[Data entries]

______________________________

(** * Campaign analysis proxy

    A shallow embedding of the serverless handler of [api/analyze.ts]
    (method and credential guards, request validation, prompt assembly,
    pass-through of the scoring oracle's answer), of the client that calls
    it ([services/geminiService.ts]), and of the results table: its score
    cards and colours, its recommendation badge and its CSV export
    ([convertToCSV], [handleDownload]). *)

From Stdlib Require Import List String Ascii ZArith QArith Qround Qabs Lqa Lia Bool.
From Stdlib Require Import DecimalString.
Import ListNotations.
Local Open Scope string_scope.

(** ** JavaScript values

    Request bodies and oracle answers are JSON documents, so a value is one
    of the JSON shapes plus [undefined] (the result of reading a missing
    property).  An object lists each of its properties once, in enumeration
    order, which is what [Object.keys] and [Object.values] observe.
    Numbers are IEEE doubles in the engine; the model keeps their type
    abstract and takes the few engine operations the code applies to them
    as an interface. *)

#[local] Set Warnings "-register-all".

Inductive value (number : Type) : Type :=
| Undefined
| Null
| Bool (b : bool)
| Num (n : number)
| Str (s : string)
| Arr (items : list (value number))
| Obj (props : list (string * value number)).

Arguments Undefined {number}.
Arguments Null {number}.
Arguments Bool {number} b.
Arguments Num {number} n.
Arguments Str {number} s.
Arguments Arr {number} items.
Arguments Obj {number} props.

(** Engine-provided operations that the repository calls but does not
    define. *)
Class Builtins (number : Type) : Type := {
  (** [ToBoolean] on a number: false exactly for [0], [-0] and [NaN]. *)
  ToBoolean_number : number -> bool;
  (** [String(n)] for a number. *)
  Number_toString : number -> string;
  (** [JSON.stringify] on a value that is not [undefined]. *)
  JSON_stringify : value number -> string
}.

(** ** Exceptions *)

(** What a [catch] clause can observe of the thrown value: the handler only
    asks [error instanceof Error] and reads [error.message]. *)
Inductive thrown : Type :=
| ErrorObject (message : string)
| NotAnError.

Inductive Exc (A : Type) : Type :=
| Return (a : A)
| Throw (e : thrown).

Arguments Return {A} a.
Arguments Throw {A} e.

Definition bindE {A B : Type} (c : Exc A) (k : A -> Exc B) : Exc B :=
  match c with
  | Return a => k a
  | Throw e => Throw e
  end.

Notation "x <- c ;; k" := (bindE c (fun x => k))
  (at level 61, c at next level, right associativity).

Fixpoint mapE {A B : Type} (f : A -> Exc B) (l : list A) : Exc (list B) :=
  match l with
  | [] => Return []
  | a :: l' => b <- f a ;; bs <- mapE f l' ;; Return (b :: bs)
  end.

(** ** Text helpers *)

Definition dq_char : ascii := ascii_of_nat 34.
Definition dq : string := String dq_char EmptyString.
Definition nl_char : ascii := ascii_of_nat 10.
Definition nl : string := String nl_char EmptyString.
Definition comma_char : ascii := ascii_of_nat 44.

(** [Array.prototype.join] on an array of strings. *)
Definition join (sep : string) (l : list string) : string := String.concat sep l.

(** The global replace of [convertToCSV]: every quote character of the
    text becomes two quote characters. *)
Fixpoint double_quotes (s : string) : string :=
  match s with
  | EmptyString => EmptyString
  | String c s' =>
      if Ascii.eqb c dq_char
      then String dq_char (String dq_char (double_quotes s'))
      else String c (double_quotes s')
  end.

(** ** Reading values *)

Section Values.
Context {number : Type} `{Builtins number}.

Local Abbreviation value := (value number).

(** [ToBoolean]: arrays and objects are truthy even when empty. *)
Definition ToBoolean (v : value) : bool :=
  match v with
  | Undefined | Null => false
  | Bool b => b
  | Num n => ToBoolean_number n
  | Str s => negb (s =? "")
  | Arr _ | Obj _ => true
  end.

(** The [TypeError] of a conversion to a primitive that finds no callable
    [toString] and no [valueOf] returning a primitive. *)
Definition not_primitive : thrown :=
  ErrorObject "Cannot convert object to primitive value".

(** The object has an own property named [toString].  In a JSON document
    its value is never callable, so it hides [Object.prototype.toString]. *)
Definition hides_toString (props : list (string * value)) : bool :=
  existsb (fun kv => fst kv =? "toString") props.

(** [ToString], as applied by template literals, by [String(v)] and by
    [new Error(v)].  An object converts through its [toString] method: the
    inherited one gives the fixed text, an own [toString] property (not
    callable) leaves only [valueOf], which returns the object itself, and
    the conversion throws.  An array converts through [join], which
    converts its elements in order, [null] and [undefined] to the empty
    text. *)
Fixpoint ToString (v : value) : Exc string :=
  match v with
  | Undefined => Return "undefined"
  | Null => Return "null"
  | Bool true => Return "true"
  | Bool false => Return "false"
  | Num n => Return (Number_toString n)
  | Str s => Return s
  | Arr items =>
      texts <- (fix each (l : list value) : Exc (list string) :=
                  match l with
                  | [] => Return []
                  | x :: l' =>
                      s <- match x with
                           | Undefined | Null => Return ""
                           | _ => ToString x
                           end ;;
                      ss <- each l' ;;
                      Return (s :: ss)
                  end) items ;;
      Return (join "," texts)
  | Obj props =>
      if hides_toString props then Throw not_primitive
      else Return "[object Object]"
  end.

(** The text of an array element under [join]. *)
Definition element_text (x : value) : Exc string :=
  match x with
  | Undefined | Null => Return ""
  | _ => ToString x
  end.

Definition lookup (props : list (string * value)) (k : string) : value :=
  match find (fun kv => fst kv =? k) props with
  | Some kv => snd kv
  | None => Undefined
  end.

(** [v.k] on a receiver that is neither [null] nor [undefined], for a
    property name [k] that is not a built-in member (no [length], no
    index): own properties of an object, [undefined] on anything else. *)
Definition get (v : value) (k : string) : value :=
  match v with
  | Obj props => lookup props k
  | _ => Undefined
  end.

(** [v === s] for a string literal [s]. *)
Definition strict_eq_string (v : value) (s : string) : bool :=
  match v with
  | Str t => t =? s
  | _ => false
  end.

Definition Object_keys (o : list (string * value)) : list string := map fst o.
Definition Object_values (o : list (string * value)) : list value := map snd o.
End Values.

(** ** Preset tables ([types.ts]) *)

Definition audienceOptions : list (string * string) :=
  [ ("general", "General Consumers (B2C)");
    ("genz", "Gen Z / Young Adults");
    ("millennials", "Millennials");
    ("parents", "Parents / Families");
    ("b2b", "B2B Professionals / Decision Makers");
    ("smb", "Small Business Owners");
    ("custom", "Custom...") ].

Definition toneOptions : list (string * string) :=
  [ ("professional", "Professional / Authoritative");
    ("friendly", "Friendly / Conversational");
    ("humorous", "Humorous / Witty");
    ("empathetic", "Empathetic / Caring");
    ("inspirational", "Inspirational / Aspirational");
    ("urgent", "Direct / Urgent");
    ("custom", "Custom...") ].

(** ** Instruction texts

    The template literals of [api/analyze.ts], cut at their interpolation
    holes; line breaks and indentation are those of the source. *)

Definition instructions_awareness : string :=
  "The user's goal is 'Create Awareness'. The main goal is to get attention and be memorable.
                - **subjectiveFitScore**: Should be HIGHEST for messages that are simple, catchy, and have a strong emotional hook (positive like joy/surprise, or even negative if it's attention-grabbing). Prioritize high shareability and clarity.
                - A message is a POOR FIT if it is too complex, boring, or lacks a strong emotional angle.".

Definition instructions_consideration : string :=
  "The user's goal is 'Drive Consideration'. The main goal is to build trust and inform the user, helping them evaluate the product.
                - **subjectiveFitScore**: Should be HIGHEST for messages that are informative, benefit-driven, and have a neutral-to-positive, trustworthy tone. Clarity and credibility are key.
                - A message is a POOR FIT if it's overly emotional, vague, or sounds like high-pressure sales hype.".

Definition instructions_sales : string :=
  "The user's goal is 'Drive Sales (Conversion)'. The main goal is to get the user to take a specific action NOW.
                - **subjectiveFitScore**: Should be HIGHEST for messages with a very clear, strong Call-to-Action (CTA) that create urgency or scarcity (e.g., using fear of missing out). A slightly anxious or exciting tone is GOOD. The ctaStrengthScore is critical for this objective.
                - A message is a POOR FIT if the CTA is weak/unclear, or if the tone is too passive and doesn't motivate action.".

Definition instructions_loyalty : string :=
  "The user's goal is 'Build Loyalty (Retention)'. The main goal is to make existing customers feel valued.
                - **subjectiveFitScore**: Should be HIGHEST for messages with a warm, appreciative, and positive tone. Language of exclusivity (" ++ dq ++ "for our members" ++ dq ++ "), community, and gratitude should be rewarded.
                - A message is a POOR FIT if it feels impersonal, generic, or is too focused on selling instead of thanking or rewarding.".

______________________________

■ **Problem details**
Gather all lines with the string "false" from the data.

■ **Output for this exercise**
  (** [ToBoolean] on a number: false exactly for [0], [-0] and [NaN]. *)
  | Undefined | Null => false
  | Bool false => Return "false"
  | _ => false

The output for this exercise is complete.